Wade Davis tenía 19 años la primera vez que entró a una clase de Evans Schultes en Harvard en 1972. Más que la cerbatana que usaba sin piedad en clase le llamó la atención un balde que estaba al lado del tablero lleno de un fruto verduzco con la forma de una mandarina gorda. Era peyote. Evans Schultes conoció al potente alucinógeno cuando era alumno en Harvard de Oakes Ames, una de las autoridades más grandes que han existido sobre orquídeas.
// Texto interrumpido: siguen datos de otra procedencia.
(** ** A kernel that follows the header

    It grants every request with a descriptor, and refuses arguments of another size. *)
Module SimGpioKernel.
Definition driver : gpio_driver :=
  mk_driver (fun fd r => if decide (Gpio.lines r = 0) then Err "22" else Ok (fd + Gpio.lines r)) (fun _ r => Ok (lineoffset r))
    (fun _ => Ok (1 :: replicate 63 0)) (fun _ _ => Ok tt).
Definition fds_ok {A} (f : A -> result Z) (x : A) : result Z :=
  match f x with Ok n => if decide (is_uint 32 n) then Ok n else Err "24" | Err e => Err e end.
Definition kernel : gpio_driver :=
  mk_driver (fun fd => fds_ok (drv_handle driver fd)) (fun fd => fds_ok (drv_event driver fd)) (drv_get driver) (drv_set driver).

Definition ioctl (fd cmd : Z) (buf : list Z) : result (list Z) :=
  if decide (length buf <> ioc_size cmd) then Err "14"
  else if decide (cmd = GPIO_GET_LINEHANDLE_IOCTL) then replied (drv_handle kernel fd (kernel_handle buf)) (fun n => take 360 buf ++ le_bytes 4 n)
  else if decide (cmd = GPIO_GET_LINEEVENT_IOCTL) then replied (drv_event kernel fd (kernel_event buf)) (fun n => take 44 buf ++ le_bytes 4 n)
  else if decide (cmd = GPIOHANDLE_GET_LINE_VALUES_IOCTL) then replied (drv_get kernel fd) id
  else if decide (cmd = GPIOHANDLE_SET_LINE_VALUES_IOCTL) then replied (drv_set kernel fd buf) (fun _ => buf)
  else Err "25".

Lemma fds_ok_range {A} (f : A -> result Z) x n : fds_ok f x = Ok n -> is_uint 32 n.
Proof. unfold fds_ok. destruct (f x); [done|]. case_decide; [|done]. by intros [= <-]. Qed.

Lemma kernel_abi : KernelAbi kernel ioctl.
Proof.
  split.
  1-4: intros fd buf Hl; unfold ioctl; rewrite decide_False by (intros Hn; by apply Hn); by repeat (rewrite decide_True by done || rewrite decide_False by done).
  all: intros fd r n; apply fds_ok_range.
Qed.
End SimGpioKernel.
Import SimGpioKernel.

Lemma gpio_abi_refines_witness :
  requestLineHandle_mem ioctl 4 3 [5; 9] [true; false] = Ret (Ok 5) /\ getLineEvent_mem ioctl 8 3 7 = Ok 7.
Proof.
  destruct (gpio_abi_refines kernel ioctl 4 3 [5; 9] [true; false] 7 kernel_abi) as (E & _); [by left|by repeat constructor|done|].
  destruct (gpio_abi_refines kernel ioctl 8 3 [] [] 7 kernel_abi) as (_ & E' & _); [by right|done|done|].
  split; [exact E|exact E'].
Defined.

Lemma monitor_reports_edges_witness :
  monitor_loop (event_reads 5 (concat (event_image <$> [(1000, 1); (2000, 2); (3000, 7); (2500, 1)]))) = ([true; false; true], true, Ret (Ok tt)).
Proof.
  pose proof (proj1 (monitor_reports_edges [(1000, 1); (2000, 2); (3000, 7); (2500, 1)] [] 5 false
    ltac:(by repeat constructor) ltac:(cbn; lia) ltac:(cbn; lia))) as E.
  rewrite app_nil_r in E. exact E.
Defined.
Tomó un libro delgado del escritorio del profesor y se lo llevó a su pequeño apartamento al Este de Boston. Esa noche no durmió y quedó maravillado con esa “carne de los dioses” como los mayas lo llamaban. Al otro día, con la mirada chispeante, le dijo a Ames que necesitaba conocer esa planta. Oakes, confiando en su brillante discípulo, le dio un sudoroso fajo de billetes y le dijo una frase que nunca olvidaría “Tienes que vivirla”. Era 1935, en plena prohibición, el joven Evan Schultes tenía un viejo Studebeaker del año 28. En él llegó a Oklahoma y consumió, durante dos meses, cinco veces por semana peyote. Toda la información la consignó en su agenda.
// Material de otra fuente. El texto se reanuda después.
(* ===== verification/Json.v ===== *)
(** * JSON texts (encoding/json)

    What the ACME client uses of encoding/json: the scanner, the decoding of a text
    into a value of a Go type, and the encoding of structures.  A string literal is
    kept as the bytes between its quotes, as the package does while it decodes; a
    number is its literal.  The package's limit on the depth of nesting is left out. *)

From S2P Require Import Prelude GoStrings Encoding.
#[local] Open Scope string_scope.
#[local] Open Scope list_scope.
#[local] Open Scope Z_scope.

#[local] Unset Elimination Schemes.
Inductive json : Type :=
| JNull
| JBool (b : bool)
| JNum (lit : list Z)
| JStr (raw : list Z)
| JArr (l : list json)
| JObj (ms : list (list Z * json)).
#[local] Set Elimination Schemes.

(** ** The scanner *)

Definition is_space (c : Z) : bool := bool_decide (c = 32 \/ c = 9 \/ c = 13 \/ c = 10).

Fixpoint skip_ws (s : list Z) : list Z :=
  match s with
  | c :: s' => if is_space c then skip_ws s' else s
  | [] => []
  end.

Definition is_hex (c : Z) : bool :=
  bool_decide (48 <= c <= 57 \/ 97 <= c <= 102 \/ 65 <= c <= 70).

(** The escapes of one character: quote, backslash, slash, b, f, n, r, t. *)
Definition is_escape (c : Z) : bool :=
  bool_decide (c = 34 \/ c = 92 \/ c = 47 \/ c = 98 \/ c = 102 \/ c = 110 \/ c = 114 \/ c = 116).

(** After the opening quote: the literal up to the closing quote, and the rest. *)
Fixpoint string_lit (s : list Z) : option (list Z * list Z) :=
  match s with
  | [] => None
  | c :: s =>
      if decide (c = 34) then Some ([], s)
      else if decide (c = 92) then
        match s with
        | [] => None
        | e :: s =>
            if is_escape e then '(raw, rest) ← string_lit s; Some (92 :: e :: raw, rest)
            else if decide (e = 117) then
              match s with
              | h3 :: h2 :: h1 :: h0 :: s =>
                  if is_hex h3 && is_hex h2 && is_hex h1 && is_hex h0
                  then '(raw, rest) ← string_lit s; Some (92 :: 117 :: h3 :: h2 :: h1 :: h0 :: raw, rest)
                  else None
              | _ => None
              end
            else None
        end
      else if decide (c < 0x20) then None
      else '(raw, rest) ← string_lit s; Some (c :: raw, rest)
  end.

Definition is_dec (c : Z) : bool := bool_decide (48 <= c <= 57).

(** The leading decimal digits. *)
Fixpoint span_digits (s : list Z) : list Z * list Z :=
  match s with
  | c :: s' => if is_dec c then let '(d, r) := span_digits s' in (c :: d, r) else ([], s)
  | [] => ([], [])
  end.

(** A minus sign; zero, or digits that do not start with zero; a fraction; an
    exponent. *)
Definition number_sign (s : list Z) : list Z * list Z :=
  match s with
  | c :: s' => if decide (c = 45) then ([c], s') else ([], s)
  | [] => ([], s)
  end.

(** At least one digit. *)
Definition digits1 (s : list Z) : option (list Z * list Z) :=
  match span_digits s with ([], _) => None | dr => Some dr end.

Definition number_int (s : list Z) : option (list Z * list Z) :=
  match s with
  | c :: s' => if decide (c = 48) then Some ([c], s') else digits1 s
  | [] => None
  end.

Definition number_frac (s : list Z) : option (list Z * list Z) :=
  match s with
  | c :: s' => if decide (c = 46) then '(d, r) ← digits1 s'; Some (c :: d, r) else Some ([], s)
  | [] => Some ([], s)
  end.

Definition number_exp (s : list Z) : option (list Z * list Z) :=
  match s with
  | e :: s' =>
      if decide (e = 101 \/ e = 69) then
        let '(sg, s'') := match s' with
                          | c :: t => if decide (c = 43 \/ c = 45) then ([c], t) else ([], s')
                          | [] => ([], s')
                          end in
        '(d, r) ← digits1 s''; Some (e :: sg ++ d, r)
      else Some ([], s)
  | [] => Some ([], s)
  end.

Definition number_lit (s : list Z) : option (list Z * list Z) :=
  let '(sg, s) := number_sign s in
  '(i, s) ← number_int s;
  '(f, s) ← number_frac s;
  '(e, s) ← number_exp s;
  Some (sg ++ i ++ f ++ e, s).

(** A literal name. *)
Definition literal (name : list Z) (v : json) (s : list Z) : option (json * list Z) :=
  if decide (take (length name) s = name) then Some (v, drop (length name) s) else None.

(** The byte [c], after white space. *)
Definition expect (c : Z) (s : list Z) : option (list Z) :=
  match skip_ws s with
  | c' :: s => if decide (c' = c) then Some s else None
  | [] => None
  end.

(** A value, its elements or its members, and the rest of the text. *)
Fixpoint value (fuel : nat) (s : list Z) : option (json * list Z) :=
  match fuel with
  | O => None
  | S fuel =>
      match skip_ws s with
      | [] => None
      | c :: s =>
          if decide (c = 123) then
            match expect 125 s with
            | Some s => Some (JObj [], s)
            | None => '(ms, s) ← object_members fuel s; Some (JObj ms, s)
            end
          else if decide (c = 91) then
            match expect 93 s with
            | Some s => Some (JArr [], s)
            | None => '(l, s) ← array_elems fuel s; Some (JArr l, s)
            end
          else if decide (c = 34) then '(raw, s) ← string_lit s; Some (JStr raw, s)
          else if decide (c = 110) then literal (str_bytes "null") JNull (c :: s)
          else if decide (c = 116) then literal (str_bytes "true") (JBool true) (c :: s)
          else if decide (c = 102) then literal (str_bytes "false") (JBool false) (c :: s)
          else '(lit, s) ← number_lit (c :: s); Some (JNum lit, s)
      end
  end
with array_elems (fuel : nat) (s : list Z) : option (list json * list Z) :=
  match fuel with
  | O => None
  | S fuel =>
      '(v, s) ← value fuel s;
      match expect 44 s with
      | Some s => '(l, s) ← array_elems fuel s; Some (v :: l, s)
      | None => s ← expect 93 s; Some ([v], s)
      end
  end
with object_members (fuel : nat) (s : list Z) : option (list (list Z * json) * list Z) :=
  match fuel with
  | O => None
  | S fuel =>
      s ← expect 34 s;
      '(k, s) ← string_lit s;
      s ← expect 58 s;
      '(v, s) ← value fuel s;
      match expect 44 s with
      | Some s => '(ms, s) ← object_members fuel s; Some ((k, v) :: ms, s)
      | None => s ← expect 125 s; Some ([(k, v)], s)
      end
  end.

(** Every value or list takes a byte, and its first element is read with one unit
    of fuel less without taking a byte. *)
Definition parse_fuel (s : list Z) : nat := 2 * length s + 2.

(** The text of the first value of a stream, and what follows it. *)
Definition parse (s : list Z) : option (json * list Z) := value (parse_fuel s) s.

(** A text that is one value. *)
Definition parse_all (s : list Z) : option json :=
  '(v, rest) ← parse s; match skip_ws rest with [] => Some v | _ => None end.

(** Texts separated by commas. *)
Fixpoint join (ls : list (list Z)) : list Z :=
  match ls with
  | [] => []
  | [x] => x
  | x :: ls => x ++ [44] ++ join ls
  end.

(** The compact text of a value. *)
Fixpoint jprint (v : json) : list Z :=
  match v with
  | JNull => str_bytes "null"
  | JBool b => if b then str_bytes "true" else str_bytes "false"
  | JNum lit => lit
  | JStr raw => [34] ++ raw ++ [34]
  | JArr l => [91] ++ join (map jprint l) ++ [93]
  | JObj ms => [123] ++ join (map (fun m => let '(k, v) := m in [34] ++ k ++ [34; 58] ++ jprint v) ms) ++ [125]
  end.

(** ** String literals *)

Definition hex_value (c : Z) : Z :=
  if decide (c <= 57) then c - 48 else if decide (c <= 70) then c - 55 else c - 87.

Definition hex4 (h3 h2 h1 h0 : Z) : Z :=
  ((hex_value h3 * 16 + hex_value h2) * 16 + hex_value h1) * 16 + hex_value h0.

(** The byte that an escape of one character stands for. *)
Definition unescape (e : Z) : Z :=
  if decide (e = 98) then 8 else if decide (e = 102) then 12 else if decide (e = 110) then 10
  else if decide (e = 114) then 13 else if decide (e = 116) then 9 else e.

(** The code of an escape \uXXXX at the front. *)
Definition getu4 (s : list Z) : option (Z * list Z) :=
  match s with
  | c :: u :: h3 :: h2 :: h1 :: h0 :: s =>
      if decide (c = 92 /\ u = 117) then
        if is_hex h3 && is_hex h2 && is_hex h1 && is_hex h0 then Some (hex4 h3 h2 h1 h0, s) else None
      else None
  | _ => None
  end.

(** The string of a literal: escapes are replaced, pairs of surrogates combined,
    and what is not UTF-8 becomes U+FFFD. *)
Fixpoint unquote_with (fuel : nat) (s : list Z) : list Z :=
  match fuel, s with
  | S fuel, c :: s' =>
      if decide (c = 92) then
        match getu4 s with
        | Some (rr, s1) =>
            if decide (0xd800 <= rr < 0xe000) then
              match getu4 s1 with
              | Some (rr1, s2) =>
                  if decide (rr < 0xdc00 /\ 0xdc00 <= rr1 < 0xe000)
                  then EncodeRune ((rr - 0xd800) * 1024 + (rr1 - 0xdc00) + 0x10000) ++ unquote_with fuel s2
                  else EncodeRune RuneError ++ unquote_with fuel s1
              | None => EncodeRune RuneError ++ unquote_with fuel s1
              end
            else EncodeRune rr ++ unquote_with fuel s1
        | None =>
            match s' with
            | e :: s2 => unescape e :: unquote_with fuel s2
            | [] => []
            end
        end
      else
        match DecodeRune s with
        | Some (r, rest) => EncodeRune r ++ unquote_with fuel rest
        | None => []
        end
  | _, _ => []
  end.

Definition unquote (raw : list Z) : list Z := unquote_with (length raw) raw.

(** The literal of a string, with the characters that are special in HTML escaped
    (the default of [json.Marshal]). *)
Fixpoint escape_with (fuel : nat) (s : list Z) : list Z :=
  match fuel, s with
  | S fuel, b0 :: s' =>
      if decide (b0 < 0x80) then
        (if decide (b0 = 34 \/ b0 = 92) then [92; b0]
         else if decide (b0 = 10) then [92; 110]
         else if decide (b0 = 13) then [92; 114]
         else if decide (b0 = 9) then [92; 116]
         else if decide (b0 < 0x20 \/ b0 = 60 \/ b0 = 62 \/ b0 = 38)
         then [92; 117; 48; 48; hex_digit b0 1; hex_digit b0 0]
         else [b0]) ++ escape_with fuel s'
      else
        match DecodeRune s with
        | Some (r, rest) =>
            (if decide (r = RuneError /\ length rest = length s') then str_bytes "\ufffd"
             else if decide (r = 0x2028 \/ r = 0x2029) then str_bytes "\u202" ++ [hex_digit r 0]
             else take (length s - length rest) s) ++ escape_with fuel rest
        | None => []
        end
  | _, _ => []
  end.

Definition escape (s : string) : list Z := escape_with (String.length s) (str_bytes s).

(** ** Decoding into Go values

    A decoder updates a value from a JSON value and says whether the types did not
    fit; decoding goes on after such an error, and the first one is returned at the
    end.  [null] leaves a value as it is, and makes a pointer or a slice nil. *)

Definition decoder (A : Type) : Type := json -> A -> A * bool.

Definition dec_string : decoder string := fun v old =>
  match v with
  | JStr raw => (bytes_str (unquote raw), false)
  | JNull => (old, false)
  | _ => (old, true)
  end.

Definition dec_bool : decoder bool := fun v old =>
  match v with
  | JBool b => (b, false)
  | JNull => (old, false)
  | _ => (old, true)
  end.

(** An [int] of [w] bits: the literal must be an integer in its range. *)
Definition dec_int (w : Z) : decoder Z := fun v old =>
  match v with
  | JNum lit => match Atoi w (bytes_str lit) with Ok z => (z, false) | Err _ => (old, true) end
  | JNull => (old, false)
  | _ => (old, true)
  end.

(** A slice: its elements are decoded over the old ones; nil is the empty list. *)
Fixpoint dec_elements {A} (zero : A) (d : decoder A) (l : list json) (old : list A) : list A * bool :=
  match l with
  | [] => ([], false)
  | v :: l =>
      let '(x, e) := d v (default zero (head old)) in
      let '(xs, es) := dec_elements zero d l (tail old) in
      (x :: xs, e || es)
  end.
Por eso le daba al alumno que quisiera un fruto para que vivieran la experiencia. Davis no venía por peyote. Quería su consejo, su bendición. Quería viajar a la Amazonia colombiana, navegar los ríos que durante los años cuarenta recorrió Evan Schultes, financiados por compañías norteamericanas que querían caucho para alimentar la guerra contra Hitler. Esa fue la excusa. Lo que buscaba el científico era conocer las plantas sagradas de dioses olvidados. Schultes supo reconocer en Davis a un discípulo. El canadiense ya conocía Colombia. A los 14 había pasado una temporada en Dapa, el corregimiento del municipio de Yumbo, muy cerca de Cali, donde Davis se pegó su primera borrachera y besó por primera vez a una muchacha. En cierta forma era como regresar a casa.
Era el principio de la década del 70 y los descubrimientos de Evan Schultes habían sido fundamentales para desatar la contracultura. Grupos como Pink Floyd o escritores como William Borroughs afirmaban haber bebido de la fuente de Evan-Schultes. Con una sonrisa en los labios le dio su bendición a Davis. Dos semanas después de hablar con el maestro llegó a Bogotá. De ahí pasó al Cauca y en el Valle del Sibundoy volvió a tomar contacto con dioses que ya parecían muertos. Cada vez que creía desfallecer se aferraba al recuerdo del maestro.
En Colombia duró doce años en el corazón del Amazonas. Allí estuvo en los espejos de agua que enloquecieron a Lope de Aguirre, fue el primer europeo en ver los cerros de Mavecure. El profesor Evans Schultes pudo conocer Colombia gracias a un permiso de un semestre que le dieron en Harvard. Ya en América pudo mantener sus investigaciones gracias a los convenios que tuvo con compañías cercanas al caucho. En esa época en el Amazonas era el único lugar donde se daban el líquido del que hacían el plástico, el árbol hevea. El botánico pudo obtener, gracias a su tenacidad, la planta de donde salía el Yagé, la planta más representativa y poderosa del Amazonas además de ver el río de todos los ríos, el Apaporis.
Veinte años después Wade Davis volvió tras los pasos de su mentor. Vio los petroglifos de Chiribiquete y pudo ver con sus ojos el valle de los dioses. Todo lo que vio lo consignó en su libro El río. Ahora, con el documental El sendero de la anaconda, queda claro que el legado de Evans Schultes quedó en buenas manos, las de su discípulo Wade Davis.